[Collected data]
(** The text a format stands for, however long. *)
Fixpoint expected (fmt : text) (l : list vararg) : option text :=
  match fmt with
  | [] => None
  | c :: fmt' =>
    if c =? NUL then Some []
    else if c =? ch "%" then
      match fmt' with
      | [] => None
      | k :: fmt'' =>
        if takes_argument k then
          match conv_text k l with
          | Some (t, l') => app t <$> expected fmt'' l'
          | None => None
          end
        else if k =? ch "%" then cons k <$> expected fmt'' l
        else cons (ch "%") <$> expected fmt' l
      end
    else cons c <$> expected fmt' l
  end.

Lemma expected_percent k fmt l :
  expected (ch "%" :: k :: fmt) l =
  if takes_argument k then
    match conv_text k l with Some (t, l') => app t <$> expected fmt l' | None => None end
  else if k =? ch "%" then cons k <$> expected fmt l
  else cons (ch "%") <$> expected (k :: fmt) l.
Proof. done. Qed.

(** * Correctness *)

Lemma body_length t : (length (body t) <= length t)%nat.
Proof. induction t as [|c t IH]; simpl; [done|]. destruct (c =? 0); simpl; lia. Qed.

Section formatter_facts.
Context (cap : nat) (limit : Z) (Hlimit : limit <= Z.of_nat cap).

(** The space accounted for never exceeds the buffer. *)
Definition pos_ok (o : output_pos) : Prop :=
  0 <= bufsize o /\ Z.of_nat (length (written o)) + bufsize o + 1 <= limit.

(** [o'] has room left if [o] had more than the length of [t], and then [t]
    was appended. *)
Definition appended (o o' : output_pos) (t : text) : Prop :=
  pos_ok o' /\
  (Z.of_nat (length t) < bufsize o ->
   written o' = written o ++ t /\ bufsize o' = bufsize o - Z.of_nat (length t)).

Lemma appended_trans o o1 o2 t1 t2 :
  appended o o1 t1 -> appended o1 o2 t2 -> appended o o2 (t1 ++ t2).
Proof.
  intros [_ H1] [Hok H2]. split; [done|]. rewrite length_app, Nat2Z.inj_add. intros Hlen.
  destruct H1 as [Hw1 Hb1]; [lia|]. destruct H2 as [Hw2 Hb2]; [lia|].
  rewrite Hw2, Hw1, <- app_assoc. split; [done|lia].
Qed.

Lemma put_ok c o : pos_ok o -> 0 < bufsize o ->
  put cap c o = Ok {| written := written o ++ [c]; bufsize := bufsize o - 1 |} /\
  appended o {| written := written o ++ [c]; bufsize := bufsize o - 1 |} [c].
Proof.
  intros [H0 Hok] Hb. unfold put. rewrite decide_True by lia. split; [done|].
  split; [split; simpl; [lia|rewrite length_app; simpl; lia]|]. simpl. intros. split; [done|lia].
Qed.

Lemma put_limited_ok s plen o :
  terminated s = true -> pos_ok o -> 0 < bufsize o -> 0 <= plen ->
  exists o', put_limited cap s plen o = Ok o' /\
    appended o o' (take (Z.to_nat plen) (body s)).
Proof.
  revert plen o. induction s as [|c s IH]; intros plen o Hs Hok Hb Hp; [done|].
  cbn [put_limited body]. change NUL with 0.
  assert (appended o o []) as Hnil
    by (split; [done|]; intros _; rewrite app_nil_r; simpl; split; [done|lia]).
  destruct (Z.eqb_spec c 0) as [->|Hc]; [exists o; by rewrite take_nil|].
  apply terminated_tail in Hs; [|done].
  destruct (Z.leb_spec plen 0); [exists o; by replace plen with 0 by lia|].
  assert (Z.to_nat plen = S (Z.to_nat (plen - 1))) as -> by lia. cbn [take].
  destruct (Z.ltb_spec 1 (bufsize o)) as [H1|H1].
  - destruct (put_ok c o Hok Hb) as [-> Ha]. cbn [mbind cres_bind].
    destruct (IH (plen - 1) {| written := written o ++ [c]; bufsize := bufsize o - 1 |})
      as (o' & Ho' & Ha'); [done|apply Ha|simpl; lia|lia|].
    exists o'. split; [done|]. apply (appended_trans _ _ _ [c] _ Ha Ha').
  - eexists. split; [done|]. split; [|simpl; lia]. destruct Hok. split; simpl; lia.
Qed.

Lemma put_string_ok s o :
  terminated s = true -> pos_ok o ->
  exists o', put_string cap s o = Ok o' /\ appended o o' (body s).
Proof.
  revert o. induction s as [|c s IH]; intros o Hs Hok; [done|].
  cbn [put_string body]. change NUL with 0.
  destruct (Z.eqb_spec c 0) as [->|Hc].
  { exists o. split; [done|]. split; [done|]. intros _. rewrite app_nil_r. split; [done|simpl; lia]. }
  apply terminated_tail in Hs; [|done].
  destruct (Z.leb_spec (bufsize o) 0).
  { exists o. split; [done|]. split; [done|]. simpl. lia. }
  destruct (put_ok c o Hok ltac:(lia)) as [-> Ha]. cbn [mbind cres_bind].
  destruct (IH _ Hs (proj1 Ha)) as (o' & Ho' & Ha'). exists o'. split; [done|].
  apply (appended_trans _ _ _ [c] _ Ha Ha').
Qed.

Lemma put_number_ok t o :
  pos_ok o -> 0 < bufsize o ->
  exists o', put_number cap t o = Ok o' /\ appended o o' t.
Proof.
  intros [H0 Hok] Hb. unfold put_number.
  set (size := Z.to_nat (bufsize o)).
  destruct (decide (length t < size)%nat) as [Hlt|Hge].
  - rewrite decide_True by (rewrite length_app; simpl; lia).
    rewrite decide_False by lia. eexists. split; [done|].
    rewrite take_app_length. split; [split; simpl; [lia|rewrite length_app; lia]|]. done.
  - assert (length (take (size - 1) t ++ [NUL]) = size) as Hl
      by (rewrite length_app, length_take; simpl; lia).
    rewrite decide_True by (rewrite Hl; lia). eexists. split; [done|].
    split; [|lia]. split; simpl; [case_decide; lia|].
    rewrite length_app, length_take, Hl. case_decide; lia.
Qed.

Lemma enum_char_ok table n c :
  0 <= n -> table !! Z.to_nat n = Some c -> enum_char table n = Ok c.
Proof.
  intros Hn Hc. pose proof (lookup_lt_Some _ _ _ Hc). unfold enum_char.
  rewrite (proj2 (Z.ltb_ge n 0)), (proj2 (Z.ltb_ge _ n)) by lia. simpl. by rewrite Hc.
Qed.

#### REQUIREMENT
Write all the data out again, exactly.

#### THE COMPLETED TASK
(** The text a format stands for, however long. *)
Fixpoint expected (fmt : text) (l : list vararg) : option text :=
  match fmt with
  | [] => None
  | c :: fmt' =>
    if c =? NUL then Some []
    else if c =? ch "%" then
      match fmt' with
      | [] => None
      | k :: fmt'' =>
        if takes_argument k then
          match conv_text k l with
          | Some (t, l') => app t <$> expected fmt'' l'
          | None => None
          end
        else if k =? ch "%" then cons k <$> expected fmt'' l
        else cons (ch "%") <$> expected fmt' l
      end
    else cons c <$> expected fmt' l
  end.

Lemma expected_percent k fmt l :
  expected (ch "%" :: k :: fmt) l =
  if takes_argument k then
    match conv_text k l with Some (t, l') => app t <$> expected fmt l' | None => None end
  else if k =? ch "%" then cons k <$> expected fmt l
  else cons (ch "%") <$> expected (k :: fmt) l.
Proof. done. Qed.

(** * Correctness *)

Lemma body_length t : (length (body t) <= length t)%nat.
Proof. induction t as [|c t IH]; simpl; [done|]. destruct (c =? 0); simpl; lia. Qed.

Section formatter_facts.
Context (cap : nat) (limit : Z) (Hlimit : limit <= Z.of_nat cap).

(** The space accounted for never exceeds the buffer. *)
Definition pos_ok (o : output_pos) : Prop :=
  0 <= bufsize o /\ Z.of_nat (length (written o)) + bufsize o + 1 <= limit.

(** [o'] has room left if [o] had more than the length of [t], and then [t]
    was appended. *)
Definition appended (o o' : output_pos) (t : text) : Prop :=
  pos_ok o' /\
  (Z.of_nat (length t) < bufsize o ->
   written o' = written o ++ t /\ bufsize o' = bufsize o - Z.of_nat (length t)).

Lemma appended_trans o o1 o2 t1 t2 :
  appended o o1 t1 -> appended o1 o2 t2 -> appended o o2 (t1 ++ t2).
Proof.
  intros [_ H1] [Hok H2]. split; [done|]. rewrite length_app, Nat2Z.inj_add. intros Hlen.
  destruct H1 as [Hw1 Hb1]; [lia|]. destruct H2 as [Hw2 Hb2]; [lia|].
  rewrite Hw2, Hw1, <- app_assoc. split; [done|lia].
Qed.

Lemma put_ok c o : pos_ok o -> 0 < bufsize o ->
  put cap c o = Ok {| written := written o ++ [c]; bufsize := bufsize o - 1 |} /\
  appended o {| written := written o ++ [c]; bufsize := bufsize o - 1 |} [c].
Proof.
  intros [H0 Hok] Hb. unfold put. rewrite decide_True by lia. split; [done|].
  split; [split; simpl; [lia|rewrite length_app; simpl; lia]|]. simpl. intros. split; [done|lia].
Qed.

Lemma put_limited_ok s plen o :
  terminated s = true -> pos_ok o -> 0 < bufsize o -> 0 <= plen ->
  exists o', put_limited cap s plen o = Ok o' /\
    appended o o' (take (Z.to_nat plen) (body s)).
Proof.
  revert plen o. induction s as [|c s IH]; intros plen o Hs Hok Hb Hp; [done|].
  cbn [put_limited body]. change NUL with 0.
  assert (appended o o []) as Hnil
    by (split; [done|]; intros _; rewrite app_nil_r; simpl; split; [done|lia]).
  destruct (Z.eqb_spec c 0) as [->|Hc]; [exists o; by rewrite take_nil|].
  apply terminated_tail in Hs; [|done].
  destruct (Z.leb_spec plen 0); [exists o; by replace plen with 0 by lia|].
  assert (Z.to_nat plen = S (Z.to_nat (plen - 1))) as -> by lia. cbn [take].
  destruct (Z.ltb_spec 1 (bufsize o)) as [H1|H1].
  - destruct (put_ok c o Hok Hb) as [-> Ha]. cbn [mbind cres_bind].
    destruct (IH (plen - 1) {| written := written o ++ [c]; bufsize := bufsize o - 1 |})
      as (o' & Ho' & Ha'); [done|apply Ha|simpl; lia|lia|].
    exists o'. split; [done|]. apply (appended_trans _ _ _ [c] _ Ha Ha').
  - eexists. split; [done|]. split; [|simpl; lia]. destruct Hok. split; simpl; lia.
Qed.

Lemma put_string_ok s o :
  terminated s = true -> pos_ok o ->
  exists o', put_string cap s o = Ok o' /\ appended o o' (body s).
Proof.
  revert o. induction s as [|c s IH]; intros o Hs Hok; [done|].
  cbn [put_string body]. change NUL with 0.
  destruct (Z.eqb_spec c 0) as [->|Hc].
  { exists o. split; [done|]. split; [done|]. intros _. rewrite app_nil_r. split; [done|simpl; lia]. }
  apply terminated_tail in Hs; [|done].
  destruct (Z.leb_spec (bufsize o) 0).
  { exists o. split; [done|]. split; [done|]. simpl. lia. }
  destruct (put_ok c o Hok ltac:(lia)) as [-> Ha]. cbn [mbind cres_bind].
  destruct (IH _ Hs (proj1 Ha)) as (o' & Ho' & Ha'). exists o'. split; [done|].
  apply (appended_trans _ _ _ [c] _ Ha Ha').
Qed.

Lemma put_number_ok t o :
  pos_ok o -> 0 < bufsize o ->
  exists o', put_number cap t o = Ok o' /\ appended o o' t.
Proof.
  intros [H0 Hok] Hb. unfold put_number.
  set (size := Z.to_nat (bufsize o)).
  destruct (decide (length t < size)%nat) as [Hlt|Hge].
  - rewrite decide_True by (rewrite length_app; simpl; lia).
    rewrite decide_False by lia. eexists. split; [done|].
    rewrite take_app_length. split; [split; simpl; [lia|rewrite length_app; lia]|]. done.
  - assert (length (take (size - 1) t ++ [NUL]) = size) as Hl
      by (rewrite length_app, length_take; simpl; lia).
    rewrite decide_True by (rewrite Hl; lia). eexists. split; [done|].
    split; [|lia]. split; simpl; [case_decide; lia|].
    rewrite length_app, length_take, Hl. case_decide; lia.
Qed.

Lemma enum_char_ok table n c :
  0 <= n -> table !! Z.to_nat n = Some c -> enum_char table n = Ok c.
Proof.
  intros Hn Hc. pose proof (lookup_lt_Some _ _ _ Hc). unfold enum_char.
  rewrite (proj2 (Z.ltb_ge n 0)), (proj2 (Z.ltb_ge _ n)) by lia. simpl. by rewrite Hc.
Qed.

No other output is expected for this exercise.